To get a perspective on the role of data in developmental problem solving, we spoke to Dr. Alka Srivastava and Mayukh Hajra from Development Alternatives.

Development Alternatives’ focus areas

DA categorizes its work in the following six program areas:

  • Natural resource management
  • Clean technology solutions
  • Enterprise development
  • Employability skills
  • Basic needs fulfilment
  • Strengthening institutions

Across these themes, the Development Alternatives group runs several diverse projects on watershed management, production of eco-friendly Fly-Ash bricks, affordable housing, women’s literacy, community radio, soil quality enhancement, etc.
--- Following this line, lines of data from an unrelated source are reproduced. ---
(** Every publish starts by sending the find request. *)
Lemma publish_sends_find_first (title body : string) (tr : Trace) :
  exists more,
    snd (_publish title body tr)
    = (tr ++ EvRequest find_request (net tr find_request) :: more)%list.
Proof.
  unfold GithubPublishService._publish, bind.
  destruct (find_sends_first tr) as [m1 E1].
  destruct (_find_existing_pr tr) as [[pr | e] tr1]; simpl in E1; subst tr1.
  - assert (E : extends (if truthy pr then _update title body
                         else _create_pr title body))
      by (destruct (truthy pr); [apply extends_update | apply extends_create]).
    destruct (E (tr ++ EvRequest find_request (net tr find_request) :: m1)%list)
      as [m2 E2].
    exists (m1 ++ m2)%list. cbv beta.
    etransitivity; [exact E2 | now rewrite <- app_assoc].
  - now exists m1.
Qed.

End RemoteFacts.

(** ** The accumulator's state under its entry points *)

Section AccumulatorFacts.

Variable _publish : string -> string -> Eff unit.

Local Abbreviation update := (PublishService.update _publish).
Local Abbreviation finalize := (PublishService.finalize _publish).
Local Abbreviation set_pr_description :=
  (PublishService.set_pr_description _publish).
Local Abbreviation publish_update := (PublishService.publish_update _publish).
Local Abbreviation publish_call := (PublishService.publish_call _publish).
Local Abbreviation call := (PublishService.call _publish).
Local Abbreviation run := (PublishService.run _publish).

(** Pushing the report reads the object and leaves it as it is; the trace
    afterwards is the one [_publish] leaves. *)
Lemma update_unfold (st : PublishService.t * Trace) :
  update st =
  (fst (_publish (PullRequestDescription.title (PublishService.pr_desc (fst st)))
                 (PublishService._build_body (fst st) false) (snd st)),
   (fst st,
    snd (_publish (PullRequestDescription.title (PublishService.pr_desc (fst st)))
                  (PublishService._build_body (fst st) false) (snd st)))).
Proof.
  unfold PublishService.update, bind, PublishService.get_self,
    PublishService.lift.
  destruct st as [self tr]; simpl.
  now destruct (_publish _ _ tr) as [[u | e] tr'].
Qed.

Lemma finalize_unfold (st : PublishService.t * Trace) :
  finalize st =
  (fst (_publish (PullRequestDescription.title (PublishService.pr_desc (fst st)))
                 (PublishService._build_body (fst st) true) (snd st)),
   (fst st,
    snd (_publish (PullRequestDescription.title (PublishService.pr_desc (fst st)))
                  (PublishService._build_body (fst st) true) (snd st)))).
Proof.
  unfold PublishService.finalize, bind, PublishService.get_self,
    PublishService.lift.
  destruct st as [self tr]; simpl.
  now destruct (_publish _ _ tr) as [[u | e] tr'].
Qed.

Lemma publish_update_unfold (text : string) (st : PublishService.t * Trace) :
  publish_update text st =
  update (PublishService.mk
            (PublishService.issue (fst st))
            (PublishService.pr_desc (fst st))
            (PublishService.progress_updates (fst st) ++ [text])%list,
          snd st).
Proof. reflexivity. Qed.

Lemma set_pr_description_unfold (pr : PullRequestDescription.t)
    (st : PublishService.t * Trace) :
  set_pr_description pr st =
  update (PublishService.mk
            (PublishService.issue (fst st))
            pr
            (PublishService.progress_updates (fst st)),
          snd st).
Proof. reflexivity. Qed.

(** No entry point removes or rewrites a fragment: the list before the
    call is a prefix of the list after it. *)
Lemma call_progress_prefix (op : PublishService.Op)
    (st : PublishService.t * Trace) :
  exists more,
    PublishService.progress_updates (fst (snd (call op st)))
    = (PublishService.progress_updates (fst st) ++ more)%list.
Proof.
  destruct op as [pr | txt | summary dopen kwargs |]; simpl.
  - rewrite set_pr_description_unfold, update_unfold. simpl.
    exists []. now rewrite app_nil_r.
  - rewrite publish_update_unfold, update_unfold. simpl. now exists [txt].
  - unfold PublishService.publish_call.
    rewrite publish_update_unfold, update_unfold. simpl.
    now exists [PublishService.progress_str summary dopen kwargs].
  - rewrite finalize_unfold. simpl. exists []. now rewrite app_nil_r.
Qed.

Lemma run_progress_prefix (ops : list PublishService.Op) :
  forall st : PublishService.t * Trace,
  exists more,
    PublishService.progress_updates (fst (snd (run ops st)))
    = (PublishService.progress_updates (fst st) ++ more)%list.
Proof.
  induction ops as [| op ops IH]; intros st; simpl.
  - exists []. now rewrite app_nil_r.
  - destruct (call_progress_prefix op st) as [m1 E1].
    destruct (call op st) as [r st1]. simpl in E1.
    destruct (IH st1) as [m2 E2].
    destruct (run ops st1) as [rs st2]. simpl in *.
    exists (m1 ++ m2)%list. now rewrite E2, E1, app_assoc.
Qed.

Lemma run_publish_updates (texts : list string) :
  forall st : PublishService.t * Trace,
    PublishService.progress_updates
      (fst (snd (run (map PublishService.OpPublishUpdate texts) st)))
    = (PublishService.progress_updates (fst st) ++ texts)%list.
Proof.
  induction texts as [| text texts IH]; intros st; simpl.
  - now rewrite app_nil_r.
  - pose proof (publish_update_unfold text st) as E.
    destruct (publish_update text st) as [r st1] eqn:E1.
    specialize (IH st1).
    destruct (run (map PublishService.OpPublishUpdate texts) st1) as [rs st2].
    simpl in *. rewrite IH.
    rewrite update_unfold in E. injection E as _ ->. simpl.
    now rewrite <- app_assoc.
Qed.

(** Each entry point ends in one [_publish] on the trace it was given. *)
Lemma call_trace (op : PublishService.Op) (st : PublishService.t * Trace) :
  exists title body,
    snd (snd (call op st)) = snd (_publish title body (snd st)).
Proof.
  destruct op; simpl.
  - rewrite set_pr_description_unfold, update_unfold. simpl. eauto.
  - rewrite publish_update_unfold, update_unfold. simpl. eauto.
  - unfold PublishService.publish_call.
    rewrite publish_update_unfold, update_unfold. simpl. eauto.
  - rewrite finalize_unfold. simpl. eauto.
Qed.

End AccumulatorFacts.

(** ** Initialisation *)

Lemma init_result (issue : Issue.t) (tr : Trace) :
  exists acc,
    PublishService.__init__ issue tr
    = (Ok acc, (tr ++ [EvCommit PublishService.empty_commit])%list)
    /\ PublishService.progress_updates acc = []
    /\ PublishService.issue acc = issue.
Proof. eexists. repeat split. Qed.

Lemma requests_of_app (tr more : Trace) :
  requests_of (tr ++ more)%list = (requests_of tr ++ requests_of more)%list.
Proof.
  induction tr as [| e tr IH]; [reflexivity |].
  destruct e; simpl; now rewrite IH.
Qed.


(** C7: initialising with issue number 42 and title "Fix null pointer"
    yields a description titled "Fix #42: Fix null pointer" with an empty
    body and one commit whose message is "[empty] Running...", and the
    Commit Recorder's commit is called exactly once, with that placeholder. *)
Theorem initialize_issue_42 :
  forall tr : Trace,
    let issue := Issue.mk 42 "Fix null pointer" in
    let placeholder := CommitPlan.mk "[empty] Running..." in
    PublishService.__init__ issue tr
    = (Ok (PublishService.mk issue
             (PullRequestDescription.mk "Fix #42: Fix null pointer" EmptyString
                [placeholder])
             []),
       (tr ++ [EvCommit placeholder])%list)
    /\ commits_of (snd (PublishService.__init__ issue [])) = [placeholder]
    /\ List.length
         (PullRequestDescription.commits
            (PublishService.pr_desc
               (PublishService.mk issue
                  (PullRequestDescription.mk "Fix #42: Fix null pointer" EmptyString
                     [placeholder]) []))) = 1.
Proof. intros tr. repeat split. Qed.

(** C9: constructing the accumulator has one effect, the placeholder
    commit, and sends no request to the remote service; the first request
    is sent by the first entry point called afterwards, whichever it is,
    and is the find request. *)
Theorem construction_only_commits :
  forall (net : Trace -> Request -> HttpResult)
         (self : GithubPublishService.Config)
         (issue : Issue.t) (tr : Trace),
  exists acc,
    GithubPublishService.__init__ issue tr
    = (Ok acc, (tr ++ [EvCommit PublishService.empty_commit])%list)
    /\ requests_of (snd (GithubPublishService.__init__ issue tr))
       = requests_of tr
    /\ forall op : PublishService.Op,
       exists more,
         snd (snd (PublishService.call (GithubPublishService._publish net self)
                     op (acc, (tr ++ [EvCommit PublishService.empty_commit])%list)))
         = ((tr ++ [EvCommit PublishService.empty_commit])
              ++ EvRequest (GithubPublishService.find_request self)
                   (net (tr ++ [EvCommit PublishService.empty_commit])%list
                        (GithubPublishService.find_request self))
                 :: more)%list.
Proof.
  intros net self issue tr.
  destruct (init_result issue tr) as (acc & E & _ & _).
  exists acc. unfold GithubPublishService.__init__. rewrite E.
  split; [reflexivity | split].
  - simpl. rewrite requests_of_app. simpl. now rewrite app_nil_r.
  - intros op.
    destruct (call_trace (GithubPublishService._publish net self) op
                (acc, (tr ++ [EvCommit PublishService.empty_commit])%list))
      as (title & body & Et).
    rewrite Et. apply publish_sends_find_first.
Qed.

(** ** Frame properties and append-only fragments *)

(** C10: [publish_update] appends one element to the fragment list and
    leaves the description and the issue as they were;
    [set_pr_description] replaces the description and leaves the fragment
    list and the issue as they were. *)
Theorem mutators_touch_own_field :
  forall (_publish : string -> string -> Eff unit)
         (self : PublishService.t) (tr : Trace)
         (txt : string) (pr : PullRequestDescription.t),
    let after_update :=
      fst (snd (PublishService.publish_update _publish txt (self, tr))) in
    let after_set :=
      fst (snd (PublishService.set_pr_description _publish pr (self, tr))) in
    (PublishService.progress_updates after_update
       = (PublishService.progress_updates self ++ [txt])%list
     /\ PublishService.pr_desc after_update = PublishService.pr_desc self
     /\ PublishService.issue after_update = PublishService.issue self)
    /\
    (PublishService.pr_desc after_set = pr
     /\ PublishService.progress_updates after_set
        = PublishService.progress_updates self
     /\ PublishService.issue after_set = PublishService.issue self).
Proof.
  intros _publish self tr txt pr. cbv zeta.
  rewrite publish_update_unfold, set_pr_description_unfold.
  rewrite !update_unfold. simpl. repeat split.
Qed.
Though they have presence in several countries and Indian states their main project site, or “karma-bhoomi“, is the Bundelkhand region in Central India.

Framing a development problem

Data is critical to all processes of research, implementation, monitoring and evaluation of grassroots development projects. At Development Alternatives, they frame data from projects using a triple bottom line approach of social, economic and environmental assessments.

Suppose they have to intervene for proper facilities for WASH (water, sanitation and hygiene) in a village. The project will come under the Basic Needs Fulfillment theme and will be linked to other relevant aspects like health, habitat and livelihoods.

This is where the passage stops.